China’s Baby Hatches- Providing for China’s Unwanted?

22 Feb

Baby abandonment is something which is heavily prevalent in China, despite the fact that it is illegal within the country (BBC, 2014). Since 2011 over 25 baby hatches have been set up by the Chinese government in 10 different provinces across the country, with more now being built within a further 18 provinces (AFP, 2014). The idea is that they will provide somewhere safe for babies to be left who would otherwise be abandoned in locations where they may be harmed. The ‘havens’ normally have an incubator, a delayed alarm system, air conditioning and a baby bed; with babies being ‘collected’ by officials approximately 5-10 minutes after they have been left there(Zhou, 2014).

 

Those babies abandoned tend to be those with disabilities such as cerebral palsy or down syndrome, mainly due to the extensive medical fees that they bring with them (AFP, 2014), with many of the babies being left with notes and cash from the parents saying that they had no choice as they would not be able to afford the expensive medical treatments that they would need to have a good quality of life or in some cases even to survive (Zhou, 2014). The key aim is not to change the level of abandonment of babies but instead to change the results after they are abandoned, with the hatches focusing on rescuing the babies after the law has already been broken (AFP, 2014).

 

 Babies are commonly found abandoned throughout China, with them often being discovered in dumpsters or similar locations. However critics have suggested that the creation of these hatches has encouraged parents to abandon their babies, with nearly 80 babies being left at just one of the hatches in Guangzhou over the Chinese New Year Weekend alone (Zhou, 2014).  Even if these babies are being abandoned within safer locations, surely the fact that they are still being abandoned in the first place is something which needs to be more urgently addressed. With China suffering from a lack of a unified welfare system, it seems that this is the issue that needs to be looked into in order to try and reduce the number of children who are being abandoned in the first place meaning that these controversial hatches would not need to be built in the first place (Hui and Blanchard, 2014).

 

 

 

AFP, 2014, China to build safe havens for abandoned babies, The China Post, Available at: http://www.chinapost.com.tw/china/national-news/2014/02/18/400851/China-to.htm [Accessed 19/02/14]

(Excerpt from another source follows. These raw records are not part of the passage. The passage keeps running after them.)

(* ===== verification/PackFormatProps.v ===== *)
(** The formats of PackFormat read back what they write: record headers,
    records, whole segments with a torn tail, and sidecars.

    The sidecar index of a sealed segment: what is written is read back, in
    canonical form, and a sidecar that is read only names records inside its
    segment. Prefixes of a segment, as a crash leaves them. *)

From S2P Require Import Prelude Bytes Keyed Hash Chunk RootHead Crc32c PackFormat.
Local Open Scope N_scope.

(** * Slices of concatenations *)

Lemma slice_skip a b k from to :
  len a = k → k ≤ from → slice (a ++ b) from to = slice b (from - k) (to - k).
Proof.
  unfold slice, len. intros <- Hle. rewrite drop_app_ge by lia.
  f_equal; [lia|]. f_equal. lia.
Qed.

Lemma slice_hit a b to : len a = to → slice (a ++ b) 0 to = a.
Proof.
  intros <-. unfold slice. rewrite N.sub_0_r. change (drop (N.to_nat 0) (a ++ b)) with (a ++ b).
  unfold len. by rewrite take_app_length' by lia.
Qed.

Lemma slice_whole a to : len a = to → slice a 0 to = a.
Proof. intros. rewrite <-(app_nil_r a) at 1. by apply slice_hit. Qed.

Lemma slice_app_l a b from to : to ≤ len a → slice (a ++ b) from to = slice a from to.
Proof.
  unfold slice, len. intros. destruct (N.le_gt_cases from to).
  - rewrite drop_app_le by lia. rewrite take_app_le; [done|]. rewrite length_drop. lia.
  - replace (N.to_nat (to - from)) with 0%nat by lia. done.
Qed.
Definition hide_location (key : ObjectKey) (location : RecordLocation) : Pack unit := λ w,
  if bool_decide (w_index w !! key = Some location) then
    let w := w_set_index (delete key (w_index w)) w in
    let id := rl_segment_id location in
    match sd_visible (pk_sidecar id (w_disk w)) with
    | None => (Ok tt, w)
    | Some _ =>
        match os_try "remove failed" (pk_set_sidecar id None) w with
        | (Ok _, w) => (Ok tt, snd (sync_directory w))
        | (Err _, w) => (Ok tt, w)
        end
    end
  else (Ok tt, w).

(** * Reading *)

Inductive PackReadError := Corrupt (message : string) | Io (message : string).

Definition read_location (key : ObjectKey) (location : RecordLocation)
    : St PackWorld PackReadError bytes := λ w,
  match segment_content (rl_segment_id location) w with
  | (Err e, w) => (Err (Io e), w)
  | (Ok content, w) => (map_err Corrupt (read_record content key location), w)
  end.

Definition read_loose_verified (key : ObjectKey) : Pack (option bytes) := λ w,
  match os_read "read failed" w with
  | (Err _, w) => (Ok None, w)
  | (Ok _, w) =>
      (Ok (data ← pk_loose (w_disk w) !! key;
           if is_ok (validate_bytes (ok_kind key) (ok_hash key) data) then Some data else None), w)
  end.

Definition read (key : ObjectKey) : St PackWorld PackReadError (option bytes) := λ w,
  match w_index w !! key with
  | Some location =>
      match read_location key location w with
      | (Ok data, w) => (Ok (Some data), w)
      | (Err error, w) =>
          let w := snd (hide_location key location w) in
          match read_loose_verified key w with
          | (Ok (Some data), w) => (Ok (Some data), w)
          | (_, w) => (Err error, w)
          end
      end
  | None =>
      match read_loose_verified key w with
      | (Ok found, w) => (Ok found, w)
      | (Err _, w) => (Ok None, w)
      end
  end.

Definition read_pack_only (key : ObjectKey) : St PackWorld PackReadError (option bytes) := λ w,
  match w_index w !! key with
  | Some location =>
      match read_location key location w with
      | (Ok data, w) => (Ok (Some data), w)
      | (Err error, w) => (Err error, snd (hide_location key location w))
      end
  | None => (Ok None, w)
  end.

Definition indexed (key : ObjectKey) (w : PackWorld) : bool := bool_decide (is_Some (w_index w !! key)).

Definition contains (key : ObjectKey) : Pack bool := λ w,
  if indexed key w then (Ok true, w)
  else match read_loose_verified key w with
       | (Ok found, w) => (Ok (bool_decide (is_Some found)), w)
       | (Err _, w) => (Ok false, w)
       end.

Record ScrubStats := { sc_checked : N; sc_corrupted : N }.

(** The entries are those of the index when the scrub starts. *)
Definition scrub_step (stats : ScrubStats) (kl : ObjectKey * RecordLocation) : Pack ScrubStats := λ w,
  match read_location kl.1 kl.2 w with
  | (Ok _, w) =>
      (Ok {| sc_checked := sc_checked stats + 1; sc_corrupted := sc_corrupted stats |}, w)
  | (Err _, w) =>
      (Ok {| sc_checked := sc_checked stats + 1; sc_corrupted := sc_corrupted stats + 1 |},
       snd (hide_location kl.1 kl.2 w))
  end.

Definition scrub_once : Pack ScrubStats := λ w,
  st_fold scrub_step {| sc_checked := 0; sc_corrupted := 0 |} (map_to_list (w_index w)) w.

(** * Appending *)

(** The loop over [write_record]: the bytes sent to the output and the
    entries with the next offset. *)
Fixpoint write_group (id offset : N) (objects : list PackedObject)
    : bytes * IoResult (list IndexEntry * N) :=
  match objects with
  | [] => ([], Ok ([], offset))
  | o :: objects =>
      match write_record id offset o with
      | (data, Err e) => (data, Err e)
      | (data, Ok (entry, next_offset)) =>
          match write_group id next_offset objects with
          | (rest, Err e) => (data ++ rest, Err e)
          | (rest, Ok (entries, end_offset)) => (data ++ rest, Ok (entry :: entries, end_offset))
          end
      end
  end.

Fixpoint validate_all (objects : list PackedObject) : IoResult unit :=
  match objects with
  | [] => Ok tt
  | o :: objects => let? _ := validate_object o in validate_all objects
  end.

(** [payload_bytes] of [append_group]. *)
Fixpoint group_payload_bytes (total : N) (objects : list PackedObject) : IoResult N :=
  match objects with
  | [] => Ok total
  | o :: objects =>
      let? total := ok_or (checked_add64 total (len (po_bytes o)))
                      "group payload length overflow"%string in
      group_payload_bytes total objects
  end.

Definition seal_active (active : ActiveSegment) : Pack ActiveSegment :=
  let! entries := current_entries_for_segment (as_id active) in
  let! _ := write_sidecar (as_id active) (as_len active) entries in
  let! next_id := st_lift (ok_or (checked_add64 (as_id active) 1) "segment id overflow"%string) in
  create_active_segment next_id.

Definition append_group (active : ActiveSegment) (objects : list PackedObject) (fault : CommitFault)
    : Pack ActiveSegment :=
  if bool_decide (objects = []) then st_ret active
  else
    let! _ := st_lift (validate_all objects) in
    let group_start := as_len active in
    let id := as_id active in
    let '(data, written) := write_group id group_start objects in
    let! _ := os_call "write failed" (pk_alter_segment id (sf_write group_start data))
                (λ n, pk_alter_segment id (sf_write group_start (takeN n data))) in
    let! '(entries, offset) := st_lift written in
    let active := {| as_id := id; as_len := offset; as_entries := as_entries active |} in
    if MAX_SEGMENT_BYTES <? offset then
      let! _ := rollback_segment active group_start in
      st_err "active segment exceeds hard byte limit"%string
    else if MAX_SEGMENT_OBJECTS <? len (as_entries active) + len entries then
      let! _ := rollback_segment active group_start in
      st_err "active segment exceeds hard object limit"%string
    else if bool_decide (fault = AfterAppendBeforeSync)
    then st_err "injected crash before segment fdatasync"%string
    else
      let! _ := os_try "sync failed" (pk_alter_segment id sf_sync) in
      let! _ := st_lift (group_payload_bytes 0 objects) in
      if bool_decide (fault = AfterSyncBeforePublish)
      then st_err "injected crash after segment fdatasync"%string
      else
        let! _ := publish_entries entries in
        let active := {| as_id := id; as_len := offset; as_entries := as_entries active ++ entries |} in
        if bool_decide (fault = AfterPublishBeforeReply)
        then st_err "injected response loss after index publication"%string
        else if (SEGMENT_TARGET_BYTES <=? as_len active)
                || (SEGMENT_OBJECT_TARGET <=? len (as_entries active))
        then seal_active active
        else st_ret active.

(** * Opening *)

(** The branch of the loop of [open] for a segment with a visible sidecar. *)
Definition open_sealed (id pack_len : N) : Pack (list IndexEntry) :=
  let! loaded := os_result (load_sidecar id pack_len) in
  match loaded with
  | Ok entries => st_ret entries
  | Err _ =>
      let! scan := scan_segment id false in
      let! _ := write_sidecar id (ss_segment_len scan) (ss_entries scan) in
      st_ret (ss_entries scan)
  end.

(** One turn of the loop of [open]: the active segment, when this is it. *)
Definition open_segment (id : N) (is_last : bool) : Pack (option ActiveSegment) :=
  let! content := segment_content id in
  let pack_len := len content in
  let! d := get_disk in
  let index_exists := bool_decide (is_Some (sd_visible (pk_sidecar id d))) in
  if is_last && negb index_exists && (pack_len <? SEGMENT_HEADER_BYTES) then
    let! _ := initialize_segment_file id in
    let! active := open_active_segment id [] in
    st_ret (Some active)
  else
    let! header := segment_content id in
    let! _ := st_lift (validate_segment_header header id) in
    if index_exists then
      let! entries := open_sealed id pack_len in
      let! _ := publish_entries entries in
      st_ret None
    else if is_last then
      let! scan := scan_segment id true in
      let! _ := publish_entries (ss_entries scan) in
      let! active := open_active_segment id (ss_entries scan) in
      st_ret (Some active)
    else
      let! scan := scan_segment id false in
      let! _ := write_sidecar id (ss_segment_len scan) (ss_entries scan) in
      let! _ := publish_entries (ss_entries scan) in
      st_ret None.

Fixpoint open_segments (ids : list N) (active : option ActiveSegment) : Pack (option ActiveSegment) :=
  match ids with
  | [] => st_ret active
  | id :: ids =>
      let! opened := open_segment id (bool_decide (ids = [])) in
      open_segments ids (match opened with Some a => Some a | None => active end)
  end.

Definition open : Pack ActiveSegment :=
  let! _ := os_read "create directories failed" in
  let! listed := list_segment_ids in
  let segment_ids := sorted_ids listed in
  let! active := open_segments segment_ids None in
  match active with
  | Some active => st_ret active
  | None =>
      let! next_id := st_lift (ok_or (checked_add64 (default 0 (last segment_ids)) 1)
                                 "segment id overflow"%string) in
      create_active_segment next_id
  end.

End store.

BBC, 2014, China Expands Baby Hatch Scheme, BBC News, Available at: http://www.bbc.co.uk/news/world-asia-china-26219171 [Accessed 21/02/2014]

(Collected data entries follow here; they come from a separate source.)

(** Publishing more entries of one segment. *)
Lemma index_inv_publish g (i : Index) id os es :
  index_inv g i →
  (∀ os0, g !! id = Some os0 → ∃ new, os = os0 ++ new) →
  (∀ e, e ∈ es → e ∈ segment_entries_of id os) →
  (∀ o, o ∈ os → (∃ e, e ∈ es ∧ ie_key e = object_key o) ∨ is_Some (i !! object_key o)) →
  index_inv (<[id := os]> g) (publish_into es i).
Proof.
  intros [H1 H2] Hext Hes Hcov. split.
  - intros k l [He|Hl]%publish_cases.
    + exists id, os. rewrite lookup_insert_eq. auto.
    + destruct (H1 k l Hl) as (id' & os' & Hg & He). destruct (decide (id = id')) as [<-|Hne].
      * exists id, os. rewrite lookup_insert_eq. split; [done|].
        destruct (Hext os' Hg) as [new ->]. rewrite segment_entries_of_app. apply elem_of_app. by left.
      * exists id', os'. by rewrite lookup_insert_ne.
  - intros id' os' o Hg Ho. destruct (decide (id = id')) as [<-|Hne].
    + rewrite lookup_insert_eq in Hg. simplify_eq. destruct (Hcov o Ho) as [(e & He & <-)|Hi].
      * destruct (publish_new es i e He) as (e' & _ & ->). by eexists.
      * by apply publish_keeps.
    + rewrite lookup_insert_ne in Hg by done. apply publish_keeps. eauto.
Qed.

End inv.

Hui, L. and Blanchard, B. 2014, China’s Unwanted, once girls now mostly sick, disabled, Reuter, Available at: http://www.reuters.com/article/2014/02/02/us-china-babies-idUSBREA110M120140202 [Accessed 21/02/2014]

Zhou, L. 2014, Critics say baby hatches ‘encourage child abandonment’ as nearly 80 babies left at Guangzhou shelter over CNY, South China Morning Post,  Available at: http://www.scmp.com/news/china/article/1429599/critics-say-baby-hatches-encourage-child-abandonment-nearly-80-babies, [Accessed 19/02/14]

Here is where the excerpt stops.